When I go to conferences and events like OSCON, JavaONE, and Red Hat Summit that are broader than our little ECM corner of the IT world, I run into many people who have yet to discover Alfresco. So I always try to have a demo ready that is a mile wide and an inch deep. Here’s a screencast of the one I used for OSCON this year:
It isn’t technically mind-blowing, but that’s not the point of the demo. The point is to answer the simple question: What can I do with Alfresco?
I like this demo because it shows…
- Multiple examples of rules. The ability for an end-user to configure rules in the user interface is such a simple concept, but it is a very powerful feature.
- Metadata extraction. In this case I’m using the out-of-the-box image metadata extraction to grab the lat/long from some image files. The rule then sorts the images into folders that correspond to the geographic region where the photos were taken.
- Multiple ways of getting content into the repository. I’m showing inbound SMTP and drag-and-drop, but if someone asks about FTP, WebDAV, or CIFS, that’s easy to show too. And showing that those rules fire in any case is key.
- A simple example of server-side JavaScript, which is great for power users and administrators.
- A custom data list (which can lead to a discussion of custom content models). I’m using a data list to define the geographic regions the script uses to sort the photos into.

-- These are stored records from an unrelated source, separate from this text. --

(* ===== verification/WorkspaceSettings.v ===== *)
(** The settings and project states of [workspace/WorkspacePersistence.ts]: their shape,
    how arbitrary stored data is made to fit it, and the rows they are kept in.

    A literal union of the source is the string it is; [settings_ok] says which strings. *)

From S2P Require Import Prelude Json JsonRoundTrip HubPreferences WorkspaceUi PreviewWorkbench PortRelayTargets.
Open Scope Z_scope.

(** * Options of the settings *)

Definition CODE_THEME_IDS : list string :=
  ["auto-plus"; "dark-plus"; "light-plus"; "material-theme-darker"; "material-theme-lighter"; "tokyo-night"; "monokai"]%string.
Definition CODE_FONT_IDS : list string := ["consolas"; "jetbrains-mono"; "cascadia"; "menlo"]%string.
Definition CHAT_FONT_IDS : list string := ["microsoft-yahei"; "system"; "ibm-plex"; "serif"]%string.
Definition CHAT_VIEW_WIDTH_IDS : list string := ["full"; "fixed-800"]%string.
Definition SESSION_LIST_DENSITY_IDS : list string := ["relaxed"; "compact"]%string.
Definition MOBILE_ENTER_KEY_IDS : list string := ["send"; "newline"]%string.
Definition LOG_LEVELS : list string := ["debug"; "info"; "warning"; "error"]%string.

Definition isCodeThemeId (s : string) : bool := bool_decide (s ∈ CODE_THEME_IDS).
Definition isCodeFontId (s : string) : bool := bool_decide (s ∈ CODE_FONT_IDS).
Definition isChatFontId (s : string) : bool := bool_decide (s ∈ CHAT_FONT_IDS).

(** [typeof v === 'string' && is(v) ? v : fallback]. *)
Definition option_of (ok : string -> bool) (v : value) (fallback : string) : string :=
  match v with VStr s => if ok s then s else fallback | _ => fallback end.

Definition isChatViewWidth (s : string) : bool := bool_decide (s ∈ CHAT_VIEW_WIDTH_IDS).
Definition normalizeChatViewWidth (v : value) (fallback : string) : string :=
  match v with
  | VStr s => if String.eqb s "fixed-560" then "fixed-800" else option_of isChatViewWidth v fallback
  | _ => fallback
  end.
Definition isSessionListDensity (s : string) : bool := bool_decide (s ∈ SESSION_LIST_DENSITY_IDS).
Definition normalizeSessionListDensity (v : value) (fallback : string) : string := option_of isSessionListDensity v fallback.
Definition isMobileEnterKeyBehavior (s : string) : bool := bool_decide (s ∈ MOBILE_ENTER_KEY_IDS).
Definition normalizeMobileEnterKeyBehavior (v : value) (fallback : string) : string := option_of isMobileEnterKeyBehavior v fallback.

Definition normalizePersistedLogLevel (v : value) (fallback : string) : string :=
  match v with
  | VStr s => if bool_decide (s ∈ LOG_LEVELS) then s else if String.eqb s "warn" then "warning" else fallback
  | _ => fallback
  end.

(** * The settings *)

Record PersistedGlobalState := {
  g_themeMode : string; g_codeTheme : string; g_codeFont : string; g_codeFontSize : Q; g_codeLineHeight : Q; g_codeTabSize : Q;
  g_chatFont : string; g_chatViewWidth : string; g_sessionListDensity : string; g_mobileEnterKeyBehavior : string;
  g_wrapLines : bool; g_showLineNumbers : bool; g_hideToolCalls : bool; g_messageViewerEnabled : bool; g_logLevel : string;
  g_disableFileCache : bool; g_promptCompletionNotificationsEnabled : bool; g_tab : string; g_selectedProjectId : string;
  g_selectedChatProjectId : string; g_selectedChatSessionId : string; g_floatingControlYRatio : Q; g_floatingControlSide : string;
  g_desktopSidebarWidth : Z; g_collapsedProjectIds : list string; g_desktopCollapsedProjectIds : list string;
  g_pinnedProjectIds : list string; g_hubColors : list (string * string); g_hiddenProjectIds : list string;
  g_expandedHubIds : list string; g_portRelayTargets : list PortRelayTarget; g_selectedPortRelayTarget : option PortRelayTarget;
  g_portRelayListenPort : Z; g_previewWorkbenchSnapshot : option value
}.

Definition DEFAULT_CODE_FONT_SIZE : Q := 13.
Definition DEFAULT_CODE_LINE_HEIGHT : Q := 15 # 10.
Definition DEFAULT_CODE_TAB_SIZE : Q := 2.

Definition defaultGlobalState : PersistedGlobalState := {|
  g_themeMode := "dark"; g_codeTheme := "auto-plus"; g_codeFont := "consolas"; g_codeFontSize := DEFAULT_CODE_FONT_SIZE;
  g_codeLineHeight := DEFAULT_CODE_LINE_HEIGHT; g_codeTabSize := DEFAULT_CODE_TAB_SIZE; g_chatFont := "microsoft-yahei";
  g_chatViewWidth := "fixed-800"; g_sessionListDensity := "relaxed"; g_mobileEnterKeyBehavior := "send"; g_wrapLines := false;
  g_showLineNumbers := true; g_hideToolCalls := true; g_messageViewerEnabled := false; g_logLevel := "warning";
  g_disableFileCache := false; g_promptCompletionNotificationsEnabled := true; g_tab := "chat"; g_selectedProjectId := "";
  g_selectedChatProjectId := ""; g_selectedChatSessionId := ""; g_floatingControlYRatio := FLOATING_CONTROL_DEFAULT_Y_RATIO;
  g_floatingControlSide := "right"; g_desktopSidebarWidth := 380; g_collapsedProjectIds := []; g_desktopCollapsedProjectIds := [];
  g_pinnedProjectIds := []; g_hubColors := []; g_hiddenProjectIds := []; g_expandedHubIds := []; g_portRelayTargets := [];
  g_selectedPortRelayTarget := None; g_portRelayListenPort := 28810; g_previewWorkbenchSnapshot := None |}.

(** The fallbacks of the lists are empty. *)
Definition sanitizeStringList (v : value) : list string := HubPreferences.sanitizeStringList v.

Definition sanitizePreviewWorkbenchSnapshot (input : value) : option value :=
  match prop (properties input) "version" with
  | VNum (Fin q) => if Qeq_bool q (inject_Z PREVIEW_WORKBENCH_SNAPSHOT_VERSION) then Some input else None
  | _ => None
  end.

(** [typeof v === ... ? v : fallback]. *)
Definition bool_or (v : value) (fallback : bool) : bool := match v with VBool b => b | _ => fallback end.
Definition number_or (v : value) (fallback : Q) : Q := match v with VNum (Fin q) => q | _ => fallback end.
Definition text_or (v : value) (fallback : string) : string := match v with VStr s => s | _ => fallback end.
Definition is_array (v : value) : bool := match v with VArr _ => true | _ => false end.
Definition is_text (v : value) (s : string) : bool := match v with VStr t => String.eqb t s | _ => false end.

Definition sanitizeSidebarWidth (v : value) (fallback : Z) : Z :=
  Z.min 560 (Z.max 320 (round (number_or v (inject_Z fallback)))).

Definition sanitizeFloatingControlSide (v : value) (fallback : string) : string :=
  if is_text v "left" || is_text v "right" then text_or v fallback else fallback.
(** ** The life of the caches *)

(** From the tables [t0]: the caches, and the tables as they are.  A job of the queue runs
    when its turn comes; a restart finds the tables as they are then.  [exact] says whether
    every clearing under pressure since the last start was a quiet one, and [pruned]
    whether that start pruned the commits. *)
Inductive caches_reach (t0 : cache_tables) : bool -> bool -> cache_tables -> caches -> Prop :=
  | caches_start incompatible now cr dr fr : table_rows t0 cr dr fr ->
      caches_reach t0 true (negb incompatible) t0 (initializeCaches incompatible now cr dr fr)
  | caches_op_step exact pruned t c op : caches_reach t0 exact pruned t c -> op_data c op ->
      caches_reach t0 exact pruned t (caches_step op c)
  | caches_job exact pruned t c job rest : caches_reach t0 exact pruned t c -> writes c = job :: rest ->
      caches_reach t0 exact pruned (run_job t job) (with_writes rest c)
  | caches_pressure exact pruned t c stored : caches_reach t0 exact pruned t c ->
      let tc := clearRebuildableCachesForStoragePressure stored (t, c) in
      caches_reach t0 (exact && quiet stored c) pruned tc.1 tc.2
  | caches_restarted exact pruned t c incompatible now cr dr fr : caches_reach t0 exact pruned t c -> table_rows t cr dr fr ->
      caches_reach t0 true (negb incompatible) t (initializeCaches incompatible now cr dr fr).

Lemma caches_reach_ok t0 exact pruned t c : tables_keyed t0 -> caches_reach t0 exact pruned t c ->
  tables_keyed t /\ caches_ok pruned c /\ caches_synced exact (caches_landed t c) c.
Proof using RT.
  intros H0 H. induction H as [incompatible now cr dr fr Hr|exact pruned t c op _ (IH0 & IH1 & IH2) Hop
    |exact pruned t c job rest _ (IH0 & IH1 & IH2) Hw|exact pruned t c stored _ (IH0 & IH1 & IH2)
    |exact pruned t c incompatible now cr dr fr _ (IH0 & IH1 & IH2) Hr].
  - split; [done|]. by apply initialize_ok.
  - split; [done|]. by apply caches_step_ok.
  - split; [by apply run_job_keyed|]. split; [by destruct IH1|].
    assert (caches_landed (run_job t job) (with_writes rest c) = caches_landed t c) as ->
      by (unfold caches_landed; cbn [writes with_writes]; by rewrite Hw).
    by destruct IH2.
  - by apply pressure_ok.
  - split; [done|]. by apply initialize_ok.
Qed.

(** What an entry is worth at a restart: it is gone when it is too old. *)
Definition unexpired {E} (updatedAt : E -> Z) (now : Z) (o : option E) : option E :=
  e ← o; if CACHE_MAX_AGE_MS <? now - updatedAt e then None else Some e.

Lemma restart_entries {E} (budget : string * E -> CacheBudgetEntry) a b now (d d' : list (string * E)) k :
  (forall e, be_key (budget e) = e.1) -> (forall e, 0 <= be_approximateBytes (budget e)) -> 0 <= a -> 0 <= b ->
  NoDup (dkeys d) -> within budget a b d -> d' ≡ₚ d ->
  dget (delete_keys d' (cacheEvictionKeys (map budget d') a b now)) k =
  (e ← dget d k; if CACHE_MAX_AGE_MS <? now - be_updatedAt (budget (k, e)) then None else Some e).
Proof using.
  intros Hk Hb Ha Hb' Hnd Hw Hp.
  assert (NoDup (dkeys d')) as Hnd' by (unfold dkeys; by rewrite Hp).
  assert (within budget a b d') as Hw'.
  { unfold within. by rewrite Hp. }
  assert (dget d' k = dget d k) as Hd.
  { destruct (dget d k) as [e|] eqn:Ed.
    - apply dget_in; [done|]. rewrite Hp. by apply dget_Some_in.
    - apply dget_None. apply dget_None in Ed. unfold dkeys in *. by rewrite Hp. }
  rewrite dget_delete_keys, Hd. destruct (dget d k) as [e|] eqn:Ed; [|by case_bool_decide]. cbn [mbind option_bind].
  apply dget_Some_in in Hd. pose proof (within_evicts_expired budget a b Hk Hb Ha Hb' d' now (k, e) Hnd' Hw' Hd) as Hiff.
  unfold expired in Hiff. cbn [fst] in Hiff. destruct (Z.ltb_spec CACHE_MAX_AGE_MS (now - be_updatedAt (budget (k, e)))) as [H|H].
  - rewrite bool_decide_true; [done|]. by apply Hiff.
  - rewrite bool_decide_false; [done|]. intros Hin%Hiff. lia.
Qed.
End life.

Definition empty_tables : cache_tables := {| t_commits := ∅; t_diffs := ∅; t_files := ∅ |}.
Definition sample_ops : list caches_op :=
  [OpFile 0 "h:p" "file" "a.ts" "1" "text"; OpDiff 5000000000 "h:p" "sha::a.ts" "+x" false false;
   OpCommits 5000000000 "h:p" (Some (VArr [VObj [("sha", VStr "1")]])) None]%string.
Definition sample_start : caches := initializeCaches (J:=js_JSON) (C:=code_collation) false 0 [] [] [].
Definition sample_caches : caches := foldl (fun c op => caches_step (J:=js_JSON) (C:=code_collation) op c) sample_start sample_ops.
Definition sample_tables : cache_tables := caches_landed empty_tables sample_caches.

Lemma empty_tables_keyed : tables_keyed empty_tables.
Proof. split; intros k r Hr; cbn [t_commits t_diffs t_files empty_tables] in Hr; by rewrite lookup_empty in Hr. Qed.

Lemma sample_caches_reach : caches_reach (J:=js_JSON) (C:=code_collation) empty_tables true true empty_tables sample_caches.
Proof.
  unfold sample_caches, sample_ops. cbn [foldl].
  repeat (apply (caches_op_step (J:=js_JSON) (C:=code_collation)); [|first [exact I|vm_compute; reflexivity]]).
  apply (caches_start (J:=js_JSON) (C:=code_collation) empty_tables false). split; vm_compute; apply Permutation_refl.
Qed.


(** A file whose write waits when the storage is found full: the caches are emptied and the
    tables at once, and then the write lands, so the next start has the file again. *)
Lemma pressure_overtakes :
  let c := caches_step (J:=js_JSON) (C:=code_collation) (OpFile 0 "h:p" "file" "a.ts" "1" "text") sample_start in
  let tc := clearRebuildableCachesForStoragePressure true (empty_tables, c) in
  fileCache tc.2 = [] /\ t_files tc.1 = ∅ /\ is_Some (t_files (caches_landed tc.1 tc.2) !! fileCacheKey "h:p" "file" "a.ts").
Proof. cbn zeta. split; [vm_compute; reflexivity|]. split; [vm_compute; reflexivity|]. eexists. vm_compute. reflexivity. Qed.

- Two of my favorite community contributed Add-Ons, the Geotagged Content Dashlet and the JavaScript Console.
- The mobile app and gives a glimpse of what you can do with a mobile app when it integrates with other cool mobile apps (PDFExpert in this example).
- A custom application (happens to be a little Python app, less than 200 lines of code, IIRC) using CMIS. If I really want to drive the CMIS point home I’ll show the app hitting Alfresco, then I’ll point the same app at another vendor’s CMIS-compliant repository. Database people yawn, but anyone that’s ever had to code against more than one vendor’s ECM repository love that.
If I’m doing this for a small group this is usually enough to get a conversation started and we can go off into the weeds based on what piqued their interest, whether that’s a lower level of detail on the points above or some other part of the platform that the demo didn’t hit (like search, workflow, versioning, security, web scripts, and on and on).
There are some rough spots and the “photo contest” story could be tightened up, but I think it gets people’s gears turning.
What about you? What’s your favorite way to demo Alfresco to newcomers?
Jeff, would love to connect up regarding the demo and Alfresco to learn a bit more about your view of the ECM landscape and what are the best, most current options outside the heavy-gunship solutions like FileNet, Documentum, OpenText, etc.
Found this video very helpful in thinking about how to process uploaded content based on metadata extraction.
Jeff, the integration between Alfresco Mobile and PDF Expert is often mentioned, but looking at your otherwise inspiring video I did not find what I would have inspected: A real round-trip-editing like the integration with QuickOffice HD. Did I miss something?
Peter,
At 10:06 I download a PDF and open it in PDF Expert. I then modify the PDF by signing it and upload it back to Alfresco at 10:47. The demo glosses over the fact that I am uploading the modified PDF as a new document–I am not editing and saving back the PDF as a new version. And the whole process–opening in PDF Expert and uploading back to Alfresco–takes way too many clicks. But it is doing a round-trip edit.